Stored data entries
▼

(* ===== verification/CommandInterface.v ===== *)
(** * Clients of the command interface

    [src/detail/in_band_command_interface_client.cpp],
    [src/detail/http_command_interface_client.cpp],
    [src/detail/command_interface_client_factory.cpp] and
    [include/ws-streaming/json_rpc_exception.hpp].  A completion handler is a
    value of a type [H] and its invocation a [call].  An HTTP request is handed
    to an [http_client] object, named by a number; what that object reports is
    an argument of the completion. *)
From S2P Require Import Prelude Json OrderedMap BasePeer Peer Base64.

(** ** JSON-RPC errors *)

Record json_rpc_exception {J : Type} := mk_rpc_exception { code : Z; rpc_message : string; rpc_data : J }.
Arguments json_rpc_exception : clear implicits.
Arguments mk_rpc_exception {J}.

Definition code_parse_error : Z := -32700.
Definition code_invalid_request : Z := -32600.
Definition code_method_not_found : Z := -32601.
Definition code_invalid_params : Z := -32602.
Definition code_internal_error : Z := -32603.
Definition code_server_error : Z := -32000.

Section Rpc.
Context `{JL : JsonLib}.

Definition make_rpc_exception (c : Z) (m : string) : json_rpc_exception json := mk_rpc_exception c m jnull.

Definition rpc_json (e : json_rpc_exception json) : json :=
  let result := jobj [("code", jint (code e)); ("message", jstr (rpc_message e))] in
  if is_null (rpc_data e) then result else set_field result "data" (rpc_data e).
End Rpc.

Section CommandInterface.
Context `{JL : JsonLib} {H : Type}.

(** ** Completion handlers *)

Record call := mk_call { handler : H; error : error_code; response : json }.

(** The JSON-RPC request object both clients send. *)
Definition request_object (n : Z) (method : string) (params : json) : json :=
  jobj [("jsonrpc", jstr "2.0"); ("id", jint n); ("method", jstr method); ("params", params)].

(** ** in_band_command_interface_client *)

Record in_band_client := mk_in_band { next_id : Z; requests : gmap Z H }.

Definition make_in_band : in_band_client := mk_in_band 1 ∅.

(** [_requests.emplace] keeps an entry that exists. *)
Definition in_band_request (method : string) (params : json) (h : H) (c : in_band_client)
    : message * in_band_client :=
  let n := next_id c in
  (metadata_message 0 "request" (request_object n method params),
   mk_in_band (u32 (n + 1))
     (if requests c !! n is Some _ then requests c else <[n := h]> (requests c))).

Definition in_band_cancel (c : in_band_client) : list call * in_band_client :=
  ((fun h => mk_call h operation_aborted jnull) <$> (items (requests c)).*2, mk_in_band (next_id c) ∅).

(** The id of a response, converted to [unsigned]. *)
Definition response_id (params : json) : option Z :=
  if contains params "id" then
    if view (field params "id") is JInteger z then Some (u32 z) else None
  else None.

Definition handle_response (params : json) (c : in_band_client) : list call * in_band_client :=
  match response_id params with
  | None => ([], c)
  | Some n =>
      match requests c !! n with
      | None => ([], c)
      | Some h =>
          ([mk_call h success (field params "result")], mk_in_band (next_id c) (delete n (requests c)))
      end
  end.

(** ** http_command_interface_client *)

Record http_settings := mk_settings {
  hostname : string;
  port : string;
  http_method : string;
  http_path : string;
  http_version : string
}.

(** [clients] are the [http_client] objects with a request under way. *)
Record http_interface_client := mk_http_interface {
  settings : http_settings;
  http_next_id : Z;
  clients : gset nat;
  next_client : nat
}.

Definition make_http_interface (s : http_settings) : http_interface_client :=
  mk_http_interface s 1 ∅ 0.

(** The POST request given to an [http_client]. *)
Record post_request := mk_post { post_host : string; post_port : string; post_path : string; post_body : list Z }.

(** The id is used up even when the object cannot be written as text. *)
Definition http_request (method : string) (params : json) (c : http_interface_client)
    : result json_exception (nat * post_request) * http_interface_client :=
  let s := settings c in
  let n := http_next_id c in
  match dump (request_object n method params) with
  | Throw e => (Throw e, mk_http_interface s (u32 (n + 1)) (clients c) (next_client c))
  | Ok body =>
      let k := next_client c in
      (Ok (k, mk_post (hostname s) (port s) (http_path s) body),
       mk_http_interface s (u32 (n + 1)) ({[k]} ∪ clients c) (S k))
  end.

(** The handler [http_request] passes to the [http_client] [k]. *)
Definition http_complete (k : nat) (h : H) (ec : error_code) (status : Z) (body : list Z)
    (c : http_interface_client) : call * http_interface_client :=
  let c := mk_http_interface (settings c) (http_next_id c) (clients c ∖ {[k]}) (next_client c) in
  (if bool_decide (ec <> success) then mk_call h ec jnull
   else if (status <? 200) || (400 <=? status) then mk_call h bad_status jnull
   else mk_call h success (if parse body is Ok j then j else jnull), c).

(** Cancels every client, and reports which. *)
Definition http_cancel (c : http_interface_client) : gset nat * http_interface_client :=
  (clients c, mk_http_interface (settings c) (http_next_id c) ∅ (next_client c)).

(** ** The factory *)

Inductive command_interface_client : Type :=
| in_band (c : in_band_client)
| over_http (c : http_interface_client).

(** The members [jsonrpc-http] must have. *)
Definition valid_http (i : json) : bool :=
  is_object i
  && contains i "httpMethod" && is_string (field i "httpMethod")
  && contains i "httpPath" && is_string (field i "httpPath")
  && contains i "httpVersion" && is_string (field i "httpVersion")
  && contains i "port" && (is_string (field i "port") || is_number_integer (field i "port")).

(** A numeric port is not converted: [std::to_string] is applied to the type
    test [is_number_integer()], which is true. *)
Definition port_of (i : json) : string :=
  if is_number_integer (field i "port") then "1" else string_of (field i "port").

(** [address]: the remote endpoint of the peer's socket, if it has one. *)
Definition create_client (interfaces : json) (address : option string) : option command_interface_client :=
  if negb (is_object interfaces) then None
  else if contains interfaces "jsonrpc" then Some (in_band make_in_band)
  else
    let i := field interfaces "jsonrpc-http" in
    if contains interfaces "jsonrpc-http" && valid_http i then
      match address with
      | None => None
      | Some a =>
          Some (over_http (make_http_interface
            (mk_settings a (port_of i) (string_of (field i "httpMethod"))
               (string_of (field i "httpPath")) (string_of (field i "httpVersion")))))
      end
    else None.

(** ** Histories of an in-band client *)

Inductive operation : Type :=
| op_request (method : string) (params : json) (h : H)
| op_response (params : json)
| op_cancel.

Definition perform (o : operation) (c : in_band_client) : list call * in_band_client :=
  match o with
  | op_request m ps h => ([], (in_band_request m ps h c).2)
  | op_response ps => handle_response ps c
  | op_cancel => in_band_cancel c
  end.

Fixpoint performs (os : list operation) (c : in_band_client) : list call * in_band_client :=
  match os with
  | [] => ([], c)
  | o :: os =>
      let '(xs, c) := perform o c in
      let '(ys, c) := performs os c in
      (xs ++ ys, c)
  end.

(** The handlers handed over, in order. *)
Definition issued (os : list operation) : list H :=
  omap (fun o => if o is op_request _ _ h then Some h else None) os.

Definition pending (c : in_band_client) : list H := (items (requests c)).*2.

(** ** Lemmas *)

Lemma pending_perm c : pending c ≡ₚ (map_to_list (requests c)).*2.
Proof. unfold pending. by rewrite items_Permutation. Qed.

Lemma pending_insert n k h (m : gmap Z H) :
  m !! k = None -> pending (mk_in_band n (<[k := h]> m)) ≡ₚ h :: pending (mk_in_band n m).
Proof. intros Hk. rewrite !pending_perm. cbn [requests]. by rewrite map_to_list_insert. Qed.

Lemma pending_delete n n' k h (m : gmap Z H) :
  m !! k = Some h -> pending (mk_in_band n m) ≡ₚ h :: pending (mk_in_band n' (delete k m)).
Proof.
  intros Hk. rewrite !pending_perm. cbn [requests].
  by rewrite <- (map_to_list_delete m k h Hk).
Qed.

Lemma pending_empty n : pending (mk_in_band n ∅) = [].
Proof. unfold pending. cbn [requests]. by rewrite items_empty. Qed.

Lemma calls_of_cancel c : handler <$> (in_band_cancel c).1 = pending c.
Proof.
  unfold in_band_cancel, pending. cbn. rewrite <- list_fmap_compose.
  by rewrite list_fmap_id.
Qed.

(** [c] is the state after the handlers [hs] were handed over and the calls
    [xs] made: ids are positions, and every handler is called or pending. *)
Record tracks (hs : list H) (xs : list call) (c : in_band_client) : Prop := {
  tracks_next : next_id c = u32 (1 + Z.of_nat (length hs));
  tracks_ids : forall k h, requests c !! k = Some h ->
    1 <= k <= Z.of_nat (length hs) /\ hs !! Z.to_nat (k - 1) = Some h;
  tracks_all : (handler <$> xs) ++ pending c ≡ₚ hs
}.

Lemma tracks_fresh : tracks [] [] make_in_band.
Proof.
  split; [done|by intros ??; cbn; rewrite lookup_empty|].
  unfold make_in_band. by rewrite pending_empty.
Qed.

Lemma tracks_request hs xs c m ps h :
  tracks hs xs c -> Z.of_nat (length hs) + 1 < 2 ^ 32 ->
  tracks (hs ++ [h]) xs (in_band_request m ps h c).2.
Proof.
  intros [Hn Hid Hall] Hlt. destruct c as [n reqs]. cbn in *.
  assert (Hn' : n = 1 + Z.of_nat (length hs)) by (rewrite Hn; apply wrap_small; unfold in_u; lia).
  assert (Hfree : reqs !! n = None).
  { apply eq_None_not_Some. intros [x Hx]. apply Hid in Hx. lia. }
  rewrite Hfree. split; cbn [requests next_id].
  - rewrite Hn', length_app. cbn. f_equal. lia.
  - intros k x. rewrite lookup_insert_Some, length_app. cbn. intros [[<- <-]|[_ Hx]].
    + split; [lia|]. rewrite Hn'. replace (Z.to_nat _) with (length hs) by lia.
      by rewrite lookup_app_r, Nat.sub_diag.
    + destruct (Hid _ _ Hx) as [? Hl]. split; [lia|]. by apply lookup_app_l_Some.
  - rewrite pending_insert by done. rewrite <- Permutation_middle, <- Permutation_cons_append.
    f_equiv. exact Hall.
Qed.

Lemma tracks_response hs xs c ps :
  tracks hs xs c -> tracks hs (xs ++ (handle_response ps c).1) (handle_response ps c).2.
Proof.
  intros [Hn Hid Hall]. destruct c as [n reqs]. unfold handle_response. cbn in *.
  destruct (response_id ps) as [k|]; [|split; by rewrite ?app_nil_r].
  destruct (reqs !! k) as [h|] eqn:E; [|split; by rewrite ?app_nil_r]. split; cbn.
  - done.
  - intros k' x [_ Hx]%lookup_delete_Some. by apply Hid.
  - rewrite fmap_app, <- app_assoc. cbn. by rewrite <- (pending_delete n).
Qed.

Lemma tracks_cancel hs xs c :
  tracks hs xs c -> tracks hs (xs ++ (in_band_cancel c).1) (in_band_cancel c).2.
Proof.
  intros [Hn Hid Hall]. split; cbn [in_band_cancel snd requests next_id]; [done| |].
  - by intros ??; rewrite lookup_empty.
  - rewrite fmap_app, calls_of_cancel, pending_empty, app_nil_r. done.
Qed.

Lemma tracks_performs os : forall hs xs c,
  tracks hs xs c -> Z.of_nat (length hs + length (issued os)) < 2 ^ 32 ->
  tracks (hs ++ issued os) (xs ++ (performs os c).1) (performs os c).2.
Proof.
  induction os as [|o os IH]; intros hs xs c Ht Hlt; cbn [performs].
  { cbn. by rewrite !app_nil_r. }
  destruct (perform o c) as [ys c'] eqn:E. destruct (performs os c') as [zs c''] eqn:E'. cbn [fst snd].
  assert (Hstep : tracks (hs ++ issued [o]) (xs ++ ys) c').
  { destruct o as [m ps h|ps|]; cbn [issued omap list_omap perform] in *.
    - injection E as <- <-. rewrite app_nil_r. apply (tracks_request hs xs c m ps h); [done|].
      cbn [issued omap list_omap length] in Hlt. lia.
    - rewrite app_nil_r. replace ys with (handle_response ps c).1 by by rewrite E.
      replace c' with (handle_response ps c).2 by by rewrite E. by apply tracks_response.
    - rewrite app_nil_r. injection E as <- <-. by apply tracks_cancel. }
  replace (issued (o :: os)) with (issued [o] ++ issued os) in * by by destruct o.
  rewrite length_app in Hlt. specialize (IH _ _ _ Hstep). rewrite E' in IH. cbn [fst snd] in IH.
  rewrite (assoc_L (++)), (assoc_L (++)). apply IH. rewrite length_app. lia.
Qed.

(** ** Properties *)

(** C16: a completion handler handed to the in-band client is called exactly
    once or is still waiting: whatever responses arrive, in whatever order and
    however often, and whatever is cancelled, the handlers called and those
    pending are together the handlers handed over, no more and no fewer.  A
    response with the id of the [n]th request (counting from one) reaches the
    [n]th handler if it is still waiting and is otherwise ignored, and after
    [cancel] every handler has been called.  The ids are 32 bits wide, and the
    history may contain fewer than 2^32 requests. *)
Theorem in_band_handlers_called_once os :
  Z.of_nat (length (issued os)) < 2 ^ 32 ->
  let '(xs, c) := performs os make_in_band in
  (handler <$> xs) ++ pending c ≡ₚ issued os /\
  (forall n h r, requests c !! n = Some h ->
     issued os !! Z.to_nat (n - 1) = Some h /\
     handle_response (jobj [("id", jint n); ("result", r)]) c =
       ([mk_call h success r], mk_in_band (next_id c) (delete n (requests c)))) /\
  (forall params, response_id params ≫= (fun n => requests c !! n) = None ->
     handle_response params c = ([], c)) /\
  (handler <$> xs ++ (in_band_cancel c).1) ≡ₚ issued os.
Proof.
  intros Hlt. pose proof (tracks_performs os [] [] _ tracks_fresh Hlt) as Ht.
  destruct (performs os make_in_band) as [xs c]. cbn [app fst snd] in Ht.
  destruct Ht as [Hn Hid Hall]. split; [done|]. split; [|split].
  - intros n h r Hh. destruct (Hid _ _ Hh) as [Hr Hl]. split; [done|].
    unfold handle_response, response_id. rewrite contains_jobj. unfold field.
    rewrite members_jobj. simplify_map_eq.
    rewrite view_jint, wrap_small by (unfold in_u; lia). by rewrite Hh.
  - intros ps Hps. unfold handle_response. destruct (response_id ps) as [n|]; [|done].
    cbn in Hps. by rewrite Hps.
  - by rewrite fmap_app, calls_of_cancel.
Qed.

(** A command interface that a peer offers over HTTP on a numeric port is
    never used on that port: the client the factory makes connects to port 1,
    whatever number the peer gave. *)
Theorem numeric_http_port_is_one z m p v a :
  create_client (jobj [("jsonrpc-http",
    jobj [("httpMethod", jstr m); ("httpPath", jstr p); ("httpVersion", jstr v); ("port", jint z)])])
    (Some a) =
  Some (over_http (make_http_interface (mk_settings a "1" m p v))).
Proof.
  unfold create_client, valid_http, port_of, field. rewrite is_object_jobj, !contains_jobj, members_jobj.
  cbn [negb list_to_map foldr fst snd]. simplify_map_eq. rewrite is_object_jobj, !contains_jobj, members_jobj.
  cbn [list_to_map foldr fst snd]. simplify_map_eq. rewrite !is_string_jstr, !string_of_jstr.
  unfold is_string, is_number_integer. by rewrite view_jint.
Qed.

End CommandInterface.

Lemma in_band_handlers_called_once_witness :
  let os := [@op_request jv_json nat "a" (@jnull jv_json) 7%nat; @op_request jv_json nat "b" (@jnull jv_json) 8%nat;
             @op_response jv_json nat (@jobj jv_json [("id", @jint jv_json 2)])] in
  (handler <$> (performs os make_in_band).1) = [8%nat] /\
  (handler <$> (performs os make_in_band).1) ++ pending (performs os make_in_band).2 ≡ₚ issued os.
Proof.
  intros os. split; [by vm_compute|].
  assert (Hl : Z.of_nat (length (issued os)) < 2 ^ 32) by (by vm_compute).
  pose proof (@in_band_handlers_called_once jv_json nat os Hl) as Hw.
  destruct (performs os make_in_band) as [xs c]. apply Hw.
Defined.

▲

## Assignment
Write out the records above exactly, from the opening line to the line with "value of a type", including both, with nothing added.

## Task output
(* ===== verification/CommandInterface.v ===== *)
(** * Clients of the command interface

    [src/detail/in_band_command_interface_client.cpp],
    [src/detail/http_command_interface_client.cpp],
    [src/detail/command_interface_client_factory.cpp] and
    [include/ws-streaming/json_rpc_exception.hpp].  A completion handler is a
    value of a type [H] and its invocation a [call].  An HTTP request is handed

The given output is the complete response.